Je cours dans les rues, projetant des gerbes d'eau sur quiconque est sur mon chemin. Je jette un bref coup d'oeil, estime le temps que la voiture mettra à me percuter ou non. C'est serré mais... Tant pis. Je file tel une fusée, provoquant les claxonnements de l'automobiliste qui devait être pressé de rentrer voir sa femme. Je le comprend, avec cette pluie, rien ne vaut le câlin de sa tendre.

 

Je me pose un instant, respire à grands bruits, savoure les battements de mon cœur encore sous le choc de cette éventuelle collision entre mon corps faible et cet engin de fer.
En face de moi des femmes affriolantes sortent d'un bar, à l'enseigne violet fluo, le genre de lumière pour une maison close. Je leur jette un coup d'oeil, et ma mine détrempée et confuse leur fait partir dans un éclat de rire sans méchanceté, attestant la légèreté de la vie de ces demoiselles. Je leur adresse tant bien que mal un sourire – on n'oublie pas les bonnes manières ! - Et je repars, en ayant jeté sur l'autre trottoir un bref coup d'oeil. Pétage de plomb sur pétage de plomb, je suis en train d'essayer d'échapper à deux hommes que j'ai provoqué, assénant un coup de poing violent à l'un, faisant un doigt d'honneur à l'autre, et je m'étais barré. Je venais de sortir de chez moi sous les cris familiaux, auxquels j'étais habitué puisque j'étais un peu l'oeil de ce cyclone dévastateur. Je ne voulais plus m'arrêter. À quiconque tenterait de me stopper, je débiterais mes paroles, joindrais les actes, démontrerais par A plus B que moi aussi j'avais mes choses à dire – et surtout, à faire.

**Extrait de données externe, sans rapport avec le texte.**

(** [depth] is the length of the longest common bit prefix of the primary
    nodes' identifiers. *)
Lemma depth_prefix b n m rest :
  bnodes b = n :: m :: rest -> length (id n) = ID_LEN ->
  (depth b <= 160)%nat /\
  (forall k x, (k < depth b)%nat -> x ∈ bnodes b -> id_bit (id x) k = id_bit (id n) k) /\
  ((depth b < 160)%nat -> exists x, x ∈ bnodes b /\ id_bit (id x) (depth b) <> id_bit (id n) (depth b)).
Proof.
  intros Eb Hl. unfold depth. rewrite Eb, Hl.
  set (f := fun p => forallb _ (m :: rest)).
  pose proof (count_while_le f (bit_positions ID_LEN)) as Hle.
  rewrite bit_positions_length in Hle. change (8 * ID_LEN)%nat with 160%nat in Hle.
  split_and!; [done| |].
  - intros k x Hk Hx.
    assert (f ((k / 8)%nat, (7 - k mod 8)%nat) = true) as Hf.
    { assert (k < 8 * ID_LEN)%nat as Hk' by (unfold ID_LEN; lia).
      exact (count_while_before f _ _ _ (bit_positions_lookup ID_LEN k Hk') Hk). }
    apply elem_of_cons in Hx as [->|Hx]; [done|].
    unfold f in Hf. rewrite forallb_forall in Hf.
    apply Z.eqb_eq, Hf. by apply list_elem_of_In.
  - intros Hlt. set (d := count_while f (bit_positions ID_LEN)) in *.
    assert (f ((d / 8)%nat, (7 - d mod 8)%nat) = false) as Hf.
    { assert (d < 8 * ID_LEN)%nat as Hd by (unfold ID_LEN; lia).
      exact (count_while_stop f _ _ (bit_positions_lookup ID_LEN d Hd)). }
    unfold f in Hf. apply not_true_iff_false in Hf. rewrite forallb_forall in Hf.
    destruct (decide (Exists (fun x => id_bit (id x) d <> id_bit (id n) d) (m :: rest))) as [He|He].
    + apply Exists_exists in He as (x & Hx & Hne). exists x.
      split; [by apply list_elem_of_further|exact Hne].
    + exfalso. apply Hf. intros x Hx%list_elem_of_In. apply Z.eqb_eq.
      destruct (decide (id_bit (id x) d = id_bit (id n) d)); [done|].
      exfalso. apply He, Exists_exists. eauto.
Qed.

Je cherche sans chercher un endroit où aller. Parce que oui, en même temps que je sois parti sortir les poubelles, je suis parti me sortir l'esprit. Pour une durée indéterminée. Le monde me paraît d'un coup plus grand, et jugeant que je me suis suffisamment aventuré dans les rues pleines de monde, je marche, d'un pas tranquille malgré mon cœur lourd de choses diverses. Je regarde l'écran à moitié brisé de mon téléphone – 22h15. Qu'est ce que je pourrais faire à cette heure ci ? Je n'ai que 6 euros dans mon portefeuille, et dans mon sac, mon ordinateur et des fringues. Pas de quoi faire un stage commando.

 

J'ai fais une connerie en partant de chez moi.. Alors autant que ça me serve. Je regarde autour, et j'aperçois une vieille dame, au cheveux aussi blanc que la neige – de la même couleur que son chien qu'elle promène. Franchement, chapeau la motivation par xe temps ! Je lui demande la direction de la gare. D'un sourire qu'ont les vieilles personnes, elle me l'indique du doigt, je comprend qu'elle est muette, je la remercie de mon plus beau sourire, donne une caresse à son animal, et je pars, en courant. Je cours en poussant les gens autour de moi, qui s'exclament à renfort d'insultes, que j'essuie comme la pluie sur mon visage.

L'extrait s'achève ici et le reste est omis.